To do: All that should come back is the lines of the data below from the one containing "split; [exact Hpr|]." to the one containing "(** X4: the", inclusive, exactly as they stand.
Start of Material for this exercise
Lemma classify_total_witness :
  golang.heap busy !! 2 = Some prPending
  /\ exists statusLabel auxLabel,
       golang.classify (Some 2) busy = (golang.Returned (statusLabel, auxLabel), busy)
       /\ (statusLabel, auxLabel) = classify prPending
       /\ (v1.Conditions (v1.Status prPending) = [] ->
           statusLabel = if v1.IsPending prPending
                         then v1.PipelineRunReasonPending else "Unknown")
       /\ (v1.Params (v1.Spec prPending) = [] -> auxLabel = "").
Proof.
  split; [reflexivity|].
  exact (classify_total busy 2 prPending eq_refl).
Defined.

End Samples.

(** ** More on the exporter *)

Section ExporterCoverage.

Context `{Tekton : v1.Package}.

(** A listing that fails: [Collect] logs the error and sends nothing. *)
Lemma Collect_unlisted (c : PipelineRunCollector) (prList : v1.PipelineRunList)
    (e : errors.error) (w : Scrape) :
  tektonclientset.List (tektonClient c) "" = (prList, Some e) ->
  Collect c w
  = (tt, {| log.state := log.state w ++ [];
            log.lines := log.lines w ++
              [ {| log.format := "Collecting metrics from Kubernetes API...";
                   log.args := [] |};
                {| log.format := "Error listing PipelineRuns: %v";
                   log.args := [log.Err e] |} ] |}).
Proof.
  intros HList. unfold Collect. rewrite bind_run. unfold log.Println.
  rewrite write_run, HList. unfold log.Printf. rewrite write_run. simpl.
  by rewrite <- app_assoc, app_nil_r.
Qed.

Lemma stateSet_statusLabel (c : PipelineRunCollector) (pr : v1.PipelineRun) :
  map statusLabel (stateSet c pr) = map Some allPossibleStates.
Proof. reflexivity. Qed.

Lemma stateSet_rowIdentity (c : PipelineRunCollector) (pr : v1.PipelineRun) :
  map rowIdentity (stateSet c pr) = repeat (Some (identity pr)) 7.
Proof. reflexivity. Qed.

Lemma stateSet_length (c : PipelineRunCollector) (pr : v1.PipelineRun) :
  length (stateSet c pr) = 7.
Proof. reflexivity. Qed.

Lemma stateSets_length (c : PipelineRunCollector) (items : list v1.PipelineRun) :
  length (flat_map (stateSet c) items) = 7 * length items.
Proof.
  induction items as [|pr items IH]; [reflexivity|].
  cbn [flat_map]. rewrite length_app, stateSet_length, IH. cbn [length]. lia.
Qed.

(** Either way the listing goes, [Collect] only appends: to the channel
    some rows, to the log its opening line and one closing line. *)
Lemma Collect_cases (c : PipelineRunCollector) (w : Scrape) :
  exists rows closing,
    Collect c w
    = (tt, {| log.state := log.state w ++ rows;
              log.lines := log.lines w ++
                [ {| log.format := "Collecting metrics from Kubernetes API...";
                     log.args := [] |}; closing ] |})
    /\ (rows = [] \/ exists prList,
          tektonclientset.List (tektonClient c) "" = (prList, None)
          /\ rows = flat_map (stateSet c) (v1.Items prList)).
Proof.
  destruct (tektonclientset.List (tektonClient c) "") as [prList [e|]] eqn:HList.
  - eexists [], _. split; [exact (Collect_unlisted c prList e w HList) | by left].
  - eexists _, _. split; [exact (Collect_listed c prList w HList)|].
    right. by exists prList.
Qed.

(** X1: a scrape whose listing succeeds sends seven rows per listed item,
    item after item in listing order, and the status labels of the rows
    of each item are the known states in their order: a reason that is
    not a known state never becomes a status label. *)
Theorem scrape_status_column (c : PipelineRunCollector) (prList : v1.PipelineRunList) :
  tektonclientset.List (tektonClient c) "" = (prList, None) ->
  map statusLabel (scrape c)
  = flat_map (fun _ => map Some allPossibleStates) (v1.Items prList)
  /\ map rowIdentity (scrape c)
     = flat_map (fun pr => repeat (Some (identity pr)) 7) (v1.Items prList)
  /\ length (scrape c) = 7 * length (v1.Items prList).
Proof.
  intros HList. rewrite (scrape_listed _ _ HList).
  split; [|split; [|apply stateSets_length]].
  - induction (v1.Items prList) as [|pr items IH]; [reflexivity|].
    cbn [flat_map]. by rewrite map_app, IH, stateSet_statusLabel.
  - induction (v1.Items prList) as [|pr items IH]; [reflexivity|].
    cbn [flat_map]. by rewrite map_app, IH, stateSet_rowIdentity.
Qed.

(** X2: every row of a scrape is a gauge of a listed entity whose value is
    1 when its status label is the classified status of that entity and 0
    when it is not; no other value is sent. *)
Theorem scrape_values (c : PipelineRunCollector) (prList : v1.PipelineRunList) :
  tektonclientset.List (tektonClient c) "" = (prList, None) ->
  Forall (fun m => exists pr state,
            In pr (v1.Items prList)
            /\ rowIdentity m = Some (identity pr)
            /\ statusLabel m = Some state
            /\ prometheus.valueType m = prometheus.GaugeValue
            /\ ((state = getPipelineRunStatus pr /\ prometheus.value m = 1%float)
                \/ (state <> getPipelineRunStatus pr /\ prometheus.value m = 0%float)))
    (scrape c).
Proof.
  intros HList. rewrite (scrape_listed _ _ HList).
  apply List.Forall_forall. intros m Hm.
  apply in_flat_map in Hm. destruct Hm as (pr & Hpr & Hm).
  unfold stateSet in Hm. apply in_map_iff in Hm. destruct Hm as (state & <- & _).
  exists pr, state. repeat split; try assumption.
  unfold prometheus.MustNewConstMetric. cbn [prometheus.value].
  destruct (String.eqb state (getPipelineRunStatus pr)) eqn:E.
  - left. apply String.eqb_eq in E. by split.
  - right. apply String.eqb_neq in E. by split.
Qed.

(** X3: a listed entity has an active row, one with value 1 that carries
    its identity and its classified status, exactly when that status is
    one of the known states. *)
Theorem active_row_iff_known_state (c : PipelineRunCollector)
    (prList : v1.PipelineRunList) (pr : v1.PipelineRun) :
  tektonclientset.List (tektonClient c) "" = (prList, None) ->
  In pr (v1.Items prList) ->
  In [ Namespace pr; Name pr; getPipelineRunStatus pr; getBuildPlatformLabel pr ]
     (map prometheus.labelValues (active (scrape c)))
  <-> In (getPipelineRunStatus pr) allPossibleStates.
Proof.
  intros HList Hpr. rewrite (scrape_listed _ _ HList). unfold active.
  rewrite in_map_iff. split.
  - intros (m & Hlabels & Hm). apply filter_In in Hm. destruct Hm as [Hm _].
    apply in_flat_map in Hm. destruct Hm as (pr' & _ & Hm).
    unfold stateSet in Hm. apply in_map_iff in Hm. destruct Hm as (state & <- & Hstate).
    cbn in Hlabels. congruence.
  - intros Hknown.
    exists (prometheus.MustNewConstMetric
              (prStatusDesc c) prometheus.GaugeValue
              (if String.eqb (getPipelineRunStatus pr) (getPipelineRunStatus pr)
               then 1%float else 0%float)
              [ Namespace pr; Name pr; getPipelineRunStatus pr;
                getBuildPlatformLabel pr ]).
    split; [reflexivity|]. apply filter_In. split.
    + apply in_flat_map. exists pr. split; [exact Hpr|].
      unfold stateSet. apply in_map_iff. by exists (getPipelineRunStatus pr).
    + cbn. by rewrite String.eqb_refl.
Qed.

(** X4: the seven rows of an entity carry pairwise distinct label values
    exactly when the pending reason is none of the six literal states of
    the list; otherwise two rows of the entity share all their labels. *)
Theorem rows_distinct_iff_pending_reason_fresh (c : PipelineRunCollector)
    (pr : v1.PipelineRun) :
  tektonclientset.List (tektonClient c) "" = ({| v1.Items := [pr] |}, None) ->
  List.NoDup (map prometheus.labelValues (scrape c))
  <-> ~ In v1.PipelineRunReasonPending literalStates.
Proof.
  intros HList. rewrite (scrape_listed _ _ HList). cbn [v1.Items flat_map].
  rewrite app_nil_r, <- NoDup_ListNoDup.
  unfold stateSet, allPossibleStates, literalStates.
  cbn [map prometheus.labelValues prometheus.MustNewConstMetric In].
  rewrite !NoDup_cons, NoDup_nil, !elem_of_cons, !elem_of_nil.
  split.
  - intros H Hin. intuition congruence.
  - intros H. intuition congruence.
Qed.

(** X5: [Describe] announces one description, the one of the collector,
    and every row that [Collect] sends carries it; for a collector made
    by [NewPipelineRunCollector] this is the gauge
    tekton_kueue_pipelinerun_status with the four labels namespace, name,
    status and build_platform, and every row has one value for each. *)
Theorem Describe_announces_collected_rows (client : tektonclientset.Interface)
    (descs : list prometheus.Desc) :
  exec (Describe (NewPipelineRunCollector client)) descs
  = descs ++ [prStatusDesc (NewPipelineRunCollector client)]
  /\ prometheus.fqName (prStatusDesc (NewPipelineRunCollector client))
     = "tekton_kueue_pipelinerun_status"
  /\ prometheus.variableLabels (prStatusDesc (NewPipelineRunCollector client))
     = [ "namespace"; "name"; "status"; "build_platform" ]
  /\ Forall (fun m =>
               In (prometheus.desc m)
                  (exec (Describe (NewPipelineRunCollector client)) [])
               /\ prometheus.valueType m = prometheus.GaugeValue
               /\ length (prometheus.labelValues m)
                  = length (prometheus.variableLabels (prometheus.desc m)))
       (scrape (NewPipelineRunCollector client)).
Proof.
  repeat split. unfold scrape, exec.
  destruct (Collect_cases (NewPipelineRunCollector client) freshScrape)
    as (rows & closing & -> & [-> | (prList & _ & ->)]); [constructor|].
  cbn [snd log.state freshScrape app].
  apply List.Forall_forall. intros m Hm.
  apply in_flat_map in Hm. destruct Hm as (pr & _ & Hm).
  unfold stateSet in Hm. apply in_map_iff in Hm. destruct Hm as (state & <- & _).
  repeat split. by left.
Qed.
End of Material for this exercise
Start of Material for this exercise
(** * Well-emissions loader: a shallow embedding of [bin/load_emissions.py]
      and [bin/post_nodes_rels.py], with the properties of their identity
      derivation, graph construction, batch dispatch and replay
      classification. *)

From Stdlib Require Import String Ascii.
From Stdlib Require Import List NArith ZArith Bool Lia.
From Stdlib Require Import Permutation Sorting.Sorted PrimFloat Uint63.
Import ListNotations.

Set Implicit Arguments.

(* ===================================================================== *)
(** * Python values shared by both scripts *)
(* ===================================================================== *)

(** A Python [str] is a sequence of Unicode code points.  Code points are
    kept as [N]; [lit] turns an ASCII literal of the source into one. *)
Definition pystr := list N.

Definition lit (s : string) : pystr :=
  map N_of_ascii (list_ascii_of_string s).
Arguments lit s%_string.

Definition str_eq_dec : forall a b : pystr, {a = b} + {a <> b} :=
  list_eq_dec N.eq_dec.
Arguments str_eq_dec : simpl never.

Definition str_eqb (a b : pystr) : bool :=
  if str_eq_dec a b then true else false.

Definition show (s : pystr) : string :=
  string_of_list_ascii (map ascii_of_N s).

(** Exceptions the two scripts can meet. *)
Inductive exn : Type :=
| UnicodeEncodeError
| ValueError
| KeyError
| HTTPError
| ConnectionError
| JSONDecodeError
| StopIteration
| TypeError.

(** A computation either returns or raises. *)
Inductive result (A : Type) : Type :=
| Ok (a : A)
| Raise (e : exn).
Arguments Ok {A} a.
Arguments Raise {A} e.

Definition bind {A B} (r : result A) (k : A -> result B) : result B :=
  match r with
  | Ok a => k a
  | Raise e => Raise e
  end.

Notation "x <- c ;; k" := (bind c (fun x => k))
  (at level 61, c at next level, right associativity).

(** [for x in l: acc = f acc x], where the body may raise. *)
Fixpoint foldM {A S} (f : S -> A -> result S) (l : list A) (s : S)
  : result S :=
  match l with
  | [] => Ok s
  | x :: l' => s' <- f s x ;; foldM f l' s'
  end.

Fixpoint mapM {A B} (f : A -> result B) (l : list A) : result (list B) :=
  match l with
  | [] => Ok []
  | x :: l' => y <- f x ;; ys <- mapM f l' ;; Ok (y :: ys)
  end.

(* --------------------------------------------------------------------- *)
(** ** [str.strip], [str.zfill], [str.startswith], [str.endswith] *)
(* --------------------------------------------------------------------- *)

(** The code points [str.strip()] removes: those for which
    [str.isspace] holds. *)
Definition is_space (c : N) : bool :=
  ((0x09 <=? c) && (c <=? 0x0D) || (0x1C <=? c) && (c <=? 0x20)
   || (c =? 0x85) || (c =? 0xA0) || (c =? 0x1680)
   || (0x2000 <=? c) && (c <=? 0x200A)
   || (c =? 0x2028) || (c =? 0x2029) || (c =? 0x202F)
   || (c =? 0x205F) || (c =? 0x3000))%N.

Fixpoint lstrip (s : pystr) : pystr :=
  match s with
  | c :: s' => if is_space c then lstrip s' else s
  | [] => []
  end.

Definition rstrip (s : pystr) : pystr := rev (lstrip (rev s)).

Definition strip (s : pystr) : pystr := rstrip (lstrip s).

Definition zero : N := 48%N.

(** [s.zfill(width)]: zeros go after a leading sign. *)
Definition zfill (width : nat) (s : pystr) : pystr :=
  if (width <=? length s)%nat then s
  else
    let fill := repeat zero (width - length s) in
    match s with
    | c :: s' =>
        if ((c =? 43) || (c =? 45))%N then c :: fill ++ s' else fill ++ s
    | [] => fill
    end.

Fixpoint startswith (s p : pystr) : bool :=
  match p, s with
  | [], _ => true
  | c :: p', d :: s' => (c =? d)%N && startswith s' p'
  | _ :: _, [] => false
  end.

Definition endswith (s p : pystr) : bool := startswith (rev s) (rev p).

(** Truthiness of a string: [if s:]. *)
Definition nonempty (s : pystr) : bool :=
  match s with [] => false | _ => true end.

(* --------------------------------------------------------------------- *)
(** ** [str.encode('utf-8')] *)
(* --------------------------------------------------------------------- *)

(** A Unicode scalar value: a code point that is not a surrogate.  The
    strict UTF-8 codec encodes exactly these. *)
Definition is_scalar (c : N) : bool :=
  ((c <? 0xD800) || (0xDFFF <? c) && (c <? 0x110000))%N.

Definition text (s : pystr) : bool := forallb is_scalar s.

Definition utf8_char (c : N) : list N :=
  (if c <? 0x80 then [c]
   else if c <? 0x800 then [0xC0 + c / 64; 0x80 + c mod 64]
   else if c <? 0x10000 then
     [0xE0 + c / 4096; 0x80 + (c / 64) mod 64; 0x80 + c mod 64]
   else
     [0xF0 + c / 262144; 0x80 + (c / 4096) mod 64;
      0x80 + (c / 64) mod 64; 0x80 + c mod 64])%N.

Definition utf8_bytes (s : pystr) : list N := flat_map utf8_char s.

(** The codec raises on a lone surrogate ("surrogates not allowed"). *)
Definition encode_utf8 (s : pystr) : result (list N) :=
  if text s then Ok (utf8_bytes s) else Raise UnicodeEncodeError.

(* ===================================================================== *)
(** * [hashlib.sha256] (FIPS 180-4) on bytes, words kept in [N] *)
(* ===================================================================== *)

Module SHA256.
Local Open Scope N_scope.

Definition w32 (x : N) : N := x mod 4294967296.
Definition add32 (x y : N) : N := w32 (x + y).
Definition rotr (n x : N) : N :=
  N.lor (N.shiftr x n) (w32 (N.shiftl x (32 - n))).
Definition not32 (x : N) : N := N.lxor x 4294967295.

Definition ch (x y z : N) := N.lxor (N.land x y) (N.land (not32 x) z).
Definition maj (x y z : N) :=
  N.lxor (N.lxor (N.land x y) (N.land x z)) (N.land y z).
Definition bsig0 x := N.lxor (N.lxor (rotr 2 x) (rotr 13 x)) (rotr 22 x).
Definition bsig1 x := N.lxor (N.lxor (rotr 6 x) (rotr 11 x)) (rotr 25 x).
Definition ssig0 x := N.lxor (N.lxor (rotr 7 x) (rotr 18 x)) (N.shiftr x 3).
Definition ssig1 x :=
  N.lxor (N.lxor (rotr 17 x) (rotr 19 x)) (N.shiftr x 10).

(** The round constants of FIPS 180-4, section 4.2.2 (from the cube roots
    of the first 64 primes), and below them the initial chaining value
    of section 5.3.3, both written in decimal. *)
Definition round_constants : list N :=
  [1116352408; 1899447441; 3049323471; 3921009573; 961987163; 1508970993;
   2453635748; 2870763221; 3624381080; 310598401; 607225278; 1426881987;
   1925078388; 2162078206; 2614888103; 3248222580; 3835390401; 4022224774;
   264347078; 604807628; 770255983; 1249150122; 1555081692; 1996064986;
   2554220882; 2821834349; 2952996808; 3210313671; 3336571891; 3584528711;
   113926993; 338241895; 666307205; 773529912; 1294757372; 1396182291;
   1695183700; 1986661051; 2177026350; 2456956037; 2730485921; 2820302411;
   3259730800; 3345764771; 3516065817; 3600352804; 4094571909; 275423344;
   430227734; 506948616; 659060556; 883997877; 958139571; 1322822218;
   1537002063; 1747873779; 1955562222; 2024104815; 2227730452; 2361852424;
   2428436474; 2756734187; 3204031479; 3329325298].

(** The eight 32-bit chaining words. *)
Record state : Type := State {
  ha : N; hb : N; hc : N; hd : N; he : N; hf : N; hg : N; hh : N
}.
End of Material for this exercise
Answer section:
    + apply in_flat_map. exists pr. split; [exact Hpr|].
      unfold stateSet. apply in_map_iff. by exists (getPipelineRunStatus pr).
    + cbn. by rewrite String.eqb_refl.
Qed.

(** X4: the seven rows of an entity carry pairwise distinct label values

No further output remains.